Thirty-two defense objections interrupted Swanson’s hour-long testimony. Hamilton sustained many of the objections. By the time the jury was recessed for the weekend they had heard from thirteen prosecution witnesses, most of them in uniform.

 

Omaha Police Department cruiser with dynamite in it.
Dynamite allegedly found in Mondo’s basement first appeared in a police photo in the trunk of a squad car. No explosives were ever photographed inside the residence. Crime scene technicians said they never saw any dynamite until they returned to Central Headquarters. (credit: Omaha Police Department)

 

At the Omaha FBI office, Paul Young prepared a memorandum for J. Edgar Hoover advising that he had three student groups under investigation for counterintelligence measures. A SDS chapter at the University of Iowa, the New University Conference at two Iowa campuses, and the Nebraska Free Speech Movement which was “a group of dissident students on the University of Nebraska campus.”[xxvii]

The second week of trial opened with all the drama of the first. Elaborate security precautions were still being taken including body searches. However, a new security device was in operation, closed-circuit television cameras scanned the courtroom searching for potential troublemakers. The cameras triggered a defense motion for mistrial which the judge quickly denied.

Duane Peak, the prosecution’s star witness, entered in silence and took the witness stand. Prosecutors dressed Peak in a gray charcoal pinstripe suit with a tapered jacket and matching pink tie with handkerchief.

The day was spent with Arthur O’Leary’s examination of Peak. The jury listened in stoic silence and seemed at times almost disinterested with the proceedings as Peak testified. The jury foreman took on a favorite posture of leaning his head back to the wall. Several times during Peak’s testimony Hamilton admonished O’Leary for leading the witness.

Duane Peak testified that his family “split” when his mother died. “We broke up because of emotional problems.”[xxviii]

Peak said he was placed on probation following two arrests for fighting. Duane’s cousin, Frank Peak, introduced him to the National Committee to Combat Fascism. “The main function I did mostly was selling papers. Black Panther newspapers. They came from the national headquarters.”[xxix]

Peak testified he got a promotion and started giving lectures. “I was temporarily placed as an education cadre. He assists the Deputy Minister of Information. To assist in teaching liberation school.”[xxx]

Peak said he advanced again and became a “duty officer” at NCCF headquarters. “My duties consisted of answering telephone calls, taking reports from community.”[xxxi]

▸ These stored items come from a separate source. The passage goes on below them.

(** ** The workers' steps *)

Lemma worker_effect_thread s i w w' q c d L :
  worker_effect s i w w' q c d L → flagged w' = flagged w ∧ live w' = live w ∧ pc w ≠ Gone.
Proof. destruct 1; split_and!; try done; congruence. Qed.

Lemma inv_worker s i w w' q c d L :
  inv s → threads s !! i = Some w → worker_effect s i w w' q c d L →
  inv (mkSys (wk s) (co s) (<[i := w']> (threads s)) q c (stop s) (enqueued s) d L).
Proof.
  intros [Hstop Hscr Hwd Hans Hfifo Hdead Hdone Hcnt Hend Hperf Hlost] Hi He.
  destruct (worker_effect_thread _ _ _ _ _ _ _ _ He) as (Hfl & Hlive & Hng).
  assert (Hlen : (i < length (threads s))%nat) by by eapply lookup_lt_Some.
  assert (Hself : <[i := w']> (threads s) !! i = Some w') by by apply list_lookup_insert_eq.
  assert (Hother : ∀ j v, <[i := w']> (threads s) !! j = Some v → (j = i ∧ v = w') ∨ (j ≠ i ∧ threads s !! j = Some v)).
  { intros j v [(-> & -> & _)|[? ?]]%list_lookup_insert_Some; auto. }
  assert (Hkeep : ∀ j v, threads s !! j = Some v → j ≠ i → <[i := w']> (threads s) !! j = Some v).
  { intros j v Hj Hne. by rewrite list_lookup_insert_ne. }
  set (s' := mkSys _ _ _ _ _ _ _ _ _).
  assert (Hgone : ∀ x, gone s x → gone s' x).
  { intros [|j]; [done|]. intros (v & Hj & Hpc). exists v. split; [|done]. apply Hkeep; [done|]. congruence. }
  assert (Hwc : ∀ x, x ∈ chan s → x ∈ c).
  { destruct He; intros x Hx; try done; apply elem_of_app; by left. }
  assert (Hcw : ∀ y e, (y, e) ∈ c → (y, e) ∈ chan s ∨ y = FromWorker i).
  { destruct He; intros y e Hin; try (by left); apply elem_of_app in Hin as [|[= -> _]%list_elem_of_singleton]; auto. }
  assert (HL : ∀ x, x ∈ lost s → x ∈ L).
  { destruct He; intros x Hx; try done; apply elem_of_app; by left. }
  assert (Hended : cpc (co s) = Ended → flagged w = true).
  { intros (_ & Hall & _)%Hend. unfold all_dead in Hall. rewrite forallb_true, Forall_lookup in Hall.
    specialize (Hall i w Hi). apply negb_true_iff in Hall. by destruct (Hdead i w Hi Hall) as [|[]]. }
  assert (Hmine : ∀ it, holds (pc w) it → placed s' it).
  { pose proof (Hans i w Hi) as Hok. intros it Hh.
    assert (Hw' : holds (pc w') it → placed s' it) by (intros; right; left; by exists i, w').
    destruct He; match goal with Hpc : pc w = _ |- _ => rewrite Hpc in Hh, Hok end; simpl in Hh; subst;
      try done; try (by apply Hw').
    - by right; right; right; right.
    - right; right; right; left. exists i. apply elem_of_app. right. by left.
    - right; right; right; left. exists i. apply elem_of_app. right. by left.
    - right; right; right; right. by apply Hok.
    - right; right; right; left. exists i. apply elem_of_app. right. by left.
    - right; right; left. exists m. split; [done|]. right. exists i. apply elem_of_app. right. by left. }
  assert (Hpl : ∀ it, placed s it → placed s' it).
  { intros it [Hq|[(j & v & Hj & Hh)|[(m & Hp & [Hm|(j & Hm)])|[(j & Hl)|Hs]]]].
    - assert (it ∈ q ∨ holds (pc w') it) as [|]; [|by left|right; left; by exists i, w'].
      destruct He; simpl; try (by left); match goal with Hqs : queue s = _ |- _ => rewrite Hqs in Hq end; [|by left].
      apply elem_of_cons in Hq as [->|]; auto.
    - destruct (decide (j = i)) as [->|Hne]; [|right; left; exists j, v; split; [by apply Hkeep|done]].
      apply Hmine. congruence.
    - right; right; left. exists m. auto.
    - right; right; left. exists m. split; [done|]. right. exists j. by apply Hwc.
    - right; right; right; left. exists j. by apply HL.
    - by right; right; right; right. }
  split; simpl; try done.
  - intros j v [[-> ->]|[_ Hj]]%Hother; [|by apply (Hans j v Hj)]. pose proof (Hans i w Hi) as Hok.
    destruct He; match goal with Hpc : pc w = _ |- _ => rewrite Hpc in Hok end; simpl in *; try done.
    by destruct Hok.
  - destruct He; try (by eapply fifo_mono); (eapply fifo_snoc; [done|done| |]);
      try (intros (v & Hj & Hpc); congruence); try done.
    intros p' _. by exists (set_pc Gone w).
  - intros j v [[-> ->]|[Hne Hj]]%Hother Hl.
    + rewrite Hlive in Hl. rewrite Hfl. left. by destruct (Hdead i w Hi Hl) as [|[]].
    + destruct (Hdead j v Hj Hl) as [|[? Hno]]; [by left|]. right. split; [done|].
      intros e [|[= ->]]%Hcw; [by apply (Hno e)|done].
  - intros [Hwg Hno]%Hdone. split; [done|]. intros e [|[=]]%Hcw. by apply (Hno e).
  - pose proof (sum_insert got i w w' (threads s) Hi) as Hsum. unfold taken in *. simpl.
    rewrite Hcnt. destruct He; unfold got at 2 4 in Hsum; simpl in *;
      repeat match goal with Hx : pc w = _ |- _ => rewrite Hx in * | Hx : queue s = _ |- _ => rewrite Hx in * end;
      simpl in *; autorewrite with warden in *; lia.
  - intros HE. destruct (Hend HE) as (Hwdn & Hall & Hq). split_and!; [done| |].
    + unfold all_dead in *. simpl. rewrite forallb_true, Forall_lookup in *.
      intros j v [[-> ->]|[_ Hj]]%Hother; [rewrite Hlive; by apply (Hall i)|by apply (Hall j)].
    + intros Hr. destruct (Hq Hr) as [Hq0 Ht0].
      pose proof (sum_insert got i w w' (threads s) Hi) as Hsum. unfold taken in *. simpl.
      destruct He; unfold got at 2 4 in Hsum; simpl in *;
        repeat match goal with Hx : pc w = _ |- _ => rewrite Hx in * end; simpl in *;
        split; try congruence; try done; lia.
  - intros a Ha. specialize (Hperf a Ha). destruct a; [by apply Hpl|]. destruct Hperf; auto.
  - intros j it Hin. assert (Hold : (j, it) ∈ lost s → excused s' j).
    { intros (v & Hj & Hor)%Hlost. destruct (decide (j = i)) as [->|Hne].
      - exists w'. split; [done|]. rewrite Hi in Hj. injection Hj as <-. rewrite Hfl.
        destruct Hor as [|[Hx|[|]]]; auto.
        destruct He; try congruence.
        + left. by apply Hended.
        + right; right; left. apply elem_of_app. right. replace true with p by congruence. by left.
      - exists v. split; [by apply Hkeep|]. destruct Hor as [|[|[|]]]; auto. }
    destruct He; try (by apply Hold); apply elem_of_app in Hin as [Hin|[= -> ->]%list_elem_of_singleton];
      try (by apply Hold); eexists; (split; [exact Hself|]); simpl; auto.
Qed.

Peak claimed his sister Theresa and his brother Donald had both briefly been NCCF members. During pre-trial questioning Peak said he had both of them kicked out of the group, Theresa for her safety and Donald because of his attitude.

Peak said he saw Ed Poindexter and Robert Cecil at headquarters on August 10, a week before the bombing, and that he left with Poindexter walking down Twenty-fourth Street. “He said he had a beautiful plan to blow up a pig.”[xxxii]

Peak said he met again with Poindexter that evening at Frank Peak’s house. The two then left with Raleigh House in his car and drove to Mondo’s residence. “Edward Poindexter got out and he asked me to remain in the car and go up to Rollie’s house with him.”[xxxiii]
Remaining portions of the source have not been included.